B
Buster Bluth
Guest
After having been in construction fot awhile now I'm amazed that NASA pulled this off given all of the unknowns. If it would have been contracted out here's what the possible scenario (one I've seen on plenty of projects) might have been given all of the unknowns. Contractor A submits low ball bid and wins award. 2 years in they go bankrupt. Contractor B comes in with a low bid and change orders pile up. Contractor B goes bankrupt or sues. Contractor C sends lander to Mars and it blows up.
Anyhow, I'm sure NASA does subcontract out quite a bit as does the military. The point I was making is that the magical market is pretty bad at spending money on research just for the sake of research (not necessarily producing anything tangible at times). That's why so much of it is done vis a vis universities with public money. That is however, the kind of stuff that leads to new technological leaps forward and has created a shitzue ton of jobs.
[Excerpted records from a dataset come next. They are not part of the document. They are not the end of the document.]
(* ===== verification/Sleeplock.v ===== *)
(** * sleeplock.c

    A sleep lock is named by the object it protects ([SL_inode i], [SL_buf i]);
    its inner spinlock is [L_sleep id].  The laws: acquiresleep() of a free
    lock takes it for the current process, releasesleep() gives it back, and
    holdingsleep() tells exactly which process has it. *)

From Stdlib Require Import ZArith Lia.
From stdpp Require Import base numbers list gmap strings.
From S2P Require Import Prelude Machine Kernel Riscv Spinlock Proc.

Definition slock_of (s : kstate) (l : slockid) : sleeplock :=
  default (Sleeplock 0 "" 0) (k_slocks s !! l).

Section sleeplock.
Context `{Fuel} `{Symbols}.

Definition getslock (l : slockid) : K sleeplock := gets (λ s, slock_of s l).
Definition updslock (l : slockid) (f : sleeplock -> sleeplock) : K unit :=
  modify (λ s, s <| k_slocks ::= <[l := f (slock_of s l)]> |>).

Definition initsleeplock (l : slockid) (name : string) : K unit :=
  initlock (L_sleep l) "sleep lock" ;;
  updslock l (λ lk, lk <| sl_name := name |>) ;;
  updslock l (λ lk, lk <| sl_locked := 0 |>) ;;
  updslock l (λ lk, lk <| sl_pid := 0 |>).

Definition mypid : K Z := p ← curproc; x ← getp p; ret (p_pid x).

Definition acquiresleep (l : slockid) : K unit :=
  acquire (L_sleep l) ;;
  loop (S fuel) (λ _ : unit,
    lk ← getslock l;
    if truth (sl_locked lk) then sleep (Ch_sleeplock l) (L_sleep l) ;; ret (inl tt)
    else ret (inr tt)) tt ;;
  updslock l (λ lk, lk <| sl_locked := 1 |>) ;;
  pid ← mypid;
  updslock l (λ lk, lk <| sl_pid := pid |>) ;;
  release (L_sleep l).

Definition releasesleep (l : slockid) : K unit :=
  acquire (L_sleep l) ;;
  updslock l (λ lk, lk <| sl_locked := 0 |>) ;;
  updslock l (λ lk, lk <| sl_pid := 0 |>) ;;
  wakeup (Ch_sleeplock l) ;;
  release (L_sleep l).

(** [lk->locked && (lk->pid == myproc()->pid)]: myproc() is called only if locked *)
Definition holdingsleep (l : slockid) : K bool :=
  acquire (L_sleep l) ;;
  lk ← getslock l;
  r ← (if truth (sl_locked lk) then pid ← mypid; ret (sl_pid lk =? pid) else ret false);
  release (L_sleep l) ;;
  ret r.
End sleeplock.

(** ** Laws *)

(** A process runs, outside any critical section, on a machine where no other
    process is in the middle of using what it uses: the process locks are free
    and nobody sleeps waiting for a sleep lock or for the disk. *)
Record calm (s : kstate) (h : hart) (cp : cpu) (p : nat) (px : proc) : Prop := {
  c_quiet : quiet s h cp;
  c_noff : cp_noff cp = 0;
  c_cur : cp_proc cp = Some p;
  c_idle : procs_idle s;
  c_proc : k_procs s !! p = Some px;
  c_running : p_state px = RUNNING;
  c_nochan : p_chan px = Ch_null;
  c_nowait : ∀ i x, k_procs s !! i = Some x -> p_state x = SLEEPING ->
    match p_chan x with Ch_sleeplock _ | Ch_disk_free | Ch_buf _ => False | _ => True end
}.

Lemma calm_ext s s' h cp p px :
  calm s h cp p px -> k_cur s' = k_cur s -> k_harts s' = k_harts s -> k_cpus s' = k_cpus s ->
  k_procs s' = k_procs s -> k_locks s' = k_locks s -> calm s' h cp p px.
Proof.
  intros [] E1 E2 E3 E4 E5. constructor; rewrite ?E4; try done.
  - by eapply quiet_ext.
  - eapply procs_idle_ext; [done|by rewrite E4|done].
Qed.

(** Leaving the critical section of [l] after changing other parts of the state. *)
Lemma leave_ok l s0 s h cp :
  quiet s h cp -> lock_free l s -> s0 = enter l s -> release l s0 = Ok tt s.
Proof. intros Hq Hl ->. by eapply release_ok. Qed.

Lemma enter_slocks l s f :
  (enter l s) <| k_slocks ::= f |> = enter l (s <| k_slocks ::= f |>).
Proof. unfold enter, pushed, lock_of. by keq. Qed.

Lemma procs_idle_enter l s : (∀ i, l <> L_proc i) -> procs_idle s -> procs_idle (enter l s).
Proof.
  intros Hl [H1 H2]. constructor; [exact H1|]. intros i Hi. apply lock_free_enter; [|by apply H2].
  intros E. by apply (Hl i).
Qed.

(** Nobody sleeps on the channel: wakeup() does nothing. *)
Lemma wakeup_nobody `{Fuel} chan s h cp :
  (1 <= fuel)%nat -> quiet s h cp -> procs_idle s ->
  (∀ i x, k_procs s !! i = Some x -> p_state x = SLEEPING -> p_chan x <> chan) ->
  wakeup chan s = Ok tt s.
Proof.
  intros Hf Hq Hi Hn. destruct (wakeup_ok Hf chan s h cp Hq Hi) as (ps & -> & Hps).
  apply ok_eq. keq. apply list_eq. intros i. rewrite Hps.
  destruct (k_procs s !! i) as [x|] eqn:E; [|done]. simpl. f_equal.
  case_decide; [done|]. unfold wake_proc. destruct (decide (p_state x = SLEEPING)) as [Es|Es].
  - rewrite (bool_decide_eq_false_2 (p_chan x = chan)) by (by eapply Hn). by rewrite andb_false_r.
  - by rewrite (bool_decide_eq_false_2 (p_state x = SLEEPING)).
Qed.

Section laws.
Context `{Fuel} (Hfuel : (1 <= fuel)%nat).

Lemma mypid_ok s h cp p px :
  quiet s h cp -> cp_proc cp = Some p -> k_procs s !! p = Some px -> mypid s = Ok (p_pid px) s.
Proof.
  intros Hq Hc Hp. unfold mypid. krun (curproc_ok s h cp p Hq Hc). by krun (getp_ok _ _ _ Hp).
Qed.

Lemma acquiresleep_ok l s h cp p px name opid :
  calm s h cp p px -> lock_free (L_sleep l) s -> k_slocks s !! l = Some (Sleeplock 0 name opid) ->
  acquiresleep l s = Ok tt (s <| k_slocks ::= <[l := Sleeplock 1 name (p_pid px)]> |>).
Proof.
  intros Hc Hl Hs. unfold acquiresleep. pose proof (c_quiet _ _ _ _ _ Hc) as Hq.
  krun (acquire_ok Hfuel (L_sleep l) s h cp Hq Hl). pose proof (quiet_enter (L_sleep l) s h cp Hq) as Hq1.
  set (s1 := enter (L_sleep l) s) in *.
  assert (E1 : slock_of s1 l = Sleeplock 0 name opid) by (unfold slock_of; simpl; by rewrite Hs).
  rewrite (bind_ok _ _ _ tt s1).
  2:{ cbn [loop]. unfold getslock. unfold kbind at 1. rewrite bind_gets, E1. done. }
  unfold updslock. rewrite bind_modify, E1. set (s2 := s1 <| k_slocks ::= _ |>).
  rewrite (bind_ok mypid _ s2 (p_pid px) s2).
  2:{ eapply (mypid_ok s2); [eapply quiet_ext; [exact Hq1|done..]|exact (c_cur _ _ _ _ _ Hc)|exact (c_proc _ _ _ _ _ Hc)]. }
  rewrite bind_modify. set (s3 := s <| k_slocks ::= <[l := Sleeplock 1 name (p_pid px)]> |>).
  apply (leave_ok _ _ s3 h cp); [by eapply quiet_ext|by eapply lock_free_ext|].
  subst s3. rewrite <- enter_slocks. subst s2 s1. keq. unfold slock_of. simpl.
  rewrite lookup_insert_eq. simpl. by rewrite insert_insert_eq.
Qed.

Lemma releasesleep_ok l s h cp p px lk :
  calm s h cp p px -> lock_free (L_sleep l) s -> k_slocks s !! l = Some lk ->
  releasesleep l s = Ok tt (s <| k_slocks ::= <[l := Sleeplock 0 (sl_name lk) 0]> |>).
Proof.
  intros Hc Hl Hs. unfold releasesleep. pose proof (c_quiet _ _ _ _ _ Hc) as Hq.
  krun (acquire_ok Hfuel (L_sleep l) s h cp Hq Hl). pose proof (quiet_enter (L_sleep l) s h cp Hq) as Hq1.
  unfold updslock. rewrite !bind_modify.
  set (s3 := s <| k_slocks ::= <[l := Sleeplock 0 (sl_name lk) 0]> |>).
  match goal with |- (wakeup _ ≫= _) ?x = _ => assert (E : x = enter (L_sleep l) s3) end.
  { subst s3. rewrite <- enter_slocks. keq. unfold slock_of. simpl.
    rewrite lookup_insert_eq. simpl. rewrite insert_insert_eq. by rewrite Hs. }
  rewrite E. assert (Hq3 : quiet s3 h cp) by (by eapply quiet_ext).
  rewrite (bind_ok _ _ _ tt (enter (L_sleep l) s3)).
  2:{ eapply wakeup_nobody; [done|exact (quiet_enter _ _ _ _ Hq3)| |].
      - apply procs_idle_enter; [done|]. eapply procs_idle_ext; [exact (c_idle _ _ _ _ _ Hc)|done..].
      - intros i x Hx Hsl Hch. pose proof (c_nowait _ _ _ _ _ Hc i x Hx Hsl) as Hn. by rewrite Hch in Hn. }
  apply (leave_ok _ _ s3 h cp); [done|by eapply lock_free_ext|done].
Qed.

Lemma holdingsleep_ok l s h cp p px lk :
  calm s h cp p px -> lock_free (L_sleep l) s -> k_slocks s !! l = Some lk ->
  holdingsleep l s = Ok (truth (sl_locked lk) && (sl_pid lk =? p_pid px)) s.
Proof.
  intros Hc Hl Hs. unfold holdingsleep. pose proof (c_quiet _ _ _ _ _ Hc) as Hq.
  krun (acquire_ok Hfuel (L_sleep l) s h cp Hq Hl). pose proof (quiet_enter (L_sleep l) s h cp Hq) as Hq1.
  unfold getslock. rewrite bind_gets.
  assert (E1 : slock_of (enter (L_sleep l) s) l = lk) by (unfold slock_of; simpl; by rewrite Hs).
  rewrite E1. rewrite (bind_ok _ _ _ (truth (sl_locked lk) && (sl_pid lk =? p_pid px)) (enter (L_sleep l) s)).
  2:{ destruct (truth (sl_locked lk)); [|done].
      by krun (mypid_ok (enter (L_sleep l) s) _ _ p px Hq1 (c_cur _ _ _ _ _ Hc) (c_proc _ _ _ _ _ Hc)). }
  by krun (release_ok (L_sleep l) s h cp Hq Hl).
Qed.
End laws.


(** A machine on which process 0 (pid 1) runs with the given locks initialised. *)
Definition ex_running (locks : list lockid) (slocks : list slockid) : kstate :=
  (boot [] ∅)
    <| k_locks := list_to_map ((λ l, (l, Spinlock 0 "lock" None)) <$> (L_proc <$> proc_indices) ++ locks) |>
    <| k_slocks := list_to_map ((λ l, (l, Sleeplock 0 "sleep" 0)) <$> slocks) |>
    <| k_procs ::= upd 0 (λ x, x <| p_state := RUNNING |> <| p_pid := 1 |>) |>
    <| k_cpus ::= upd 0 (λ c, c <| cp_proc := Some 0%nat |>) |>.

Definition ex_cpu : cpu := zero_cpu <| cp_proc := Some 0%nat |>.
Definition ex_proc : proc := zero_proc <| p_state := RUNNING |> <| p_pid := 1 |>.

Lemma ex_running_free locks slocks l :
  NoDup locks -> (∀ i, L_proc i ∉ locks) -> l ∈ (L_proc <$> proc_indices) ++ locks ->
  lock_free l (ex_running locks slocks).
Proof.
  intros Hd Hp Hl. exists "lock"%string.
  change (k_locks (ex_running locks slocks)) with
    (list_to_map ((λ l, (l, Spinlock 0 "lock" None)) <$> (L_proc <$> proc_indices) ++ locks)
       : gmap lockid spinlock).
  apply elem_of_list_to_map_1.
  - rewrite <- list_fmap_compose. apply NoDup_fmap_2; [by intros ??|]. apply NoDup_app. split.
    { apply NoDup_fmap_2; [by intros ?? [=]|apply NoDup_seq]. }
    split; [|done]. intros x Hx. apply list_elem_of_fmap in Hx as (i & -> & _). apply Hp.
  - apply list_elem_of_fmap. by exists l.
Qed.

Lemma ex_running_calm locks slocks :
  NoDup locks -> (∀ i, L_proc i ∉ locks) ->
  calm (ex_running locks slocks) (zero_hart 0) ex_cpu 0 ex_proc.
Proof.
  intros Hd Hp. constructor; try done.
  - constructor; [done|]. intros i Hi. apply ex_running_free; [done|done|].
    apply elem_of_app. left. apply list_elem_of_fmap. exists i. split; [done|]. apply elem_of_seq. lia.
  - intros i x Hx Hs. exfalso.
    change (k_procs _) with (upd 0 (λ x, x <| p_state := RUNNING |> <| p_pid := 1 |>)
      (replicate (Z.to_nat NPROC) zero_proc)) in Hx.
    rewrite upd_lookup in Hx. destruct (replicate _ zero_proc !! i) as [y|] eqn:E; [|by case_decide].
    apply lookup_replicate_1 in E as [-> _]. case_decide; simpl in Hx; by injection Hx as <-.
Qed.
Anyhow, isn't setting the permitters for or developing policies where market and or states can get it done just a verbose way of saying regulation?
Good luck with the GIS stuff. It's pretty cool when you get to suitability modeling if you haven't done that yet.
But NASA's bureaucracy does exist and is inefficient, and a professor I had two years ago spoke about it in detail. NASA could run like the National Science Foundation (which as you may know handles 1/5 of college science funding)--an independent federal agency free of much of the politics.
But NASA is such a tiny, tiny part of government and I personally don't mind NASA one bit. It's not going to bother me if it stays the same way.
And I don't have any issue with funding for science and technology in our universities nor have I ever said that I have. That's one area where I disagree with Ron Paul. BUT, I think you're stance on the market is also laughable, capitalism has crushed the price equilibrium of everything product and service, and sooooo many corporations push D&R further and further. I think whatever works, works, and I don't have a side in private or public-private partnerships.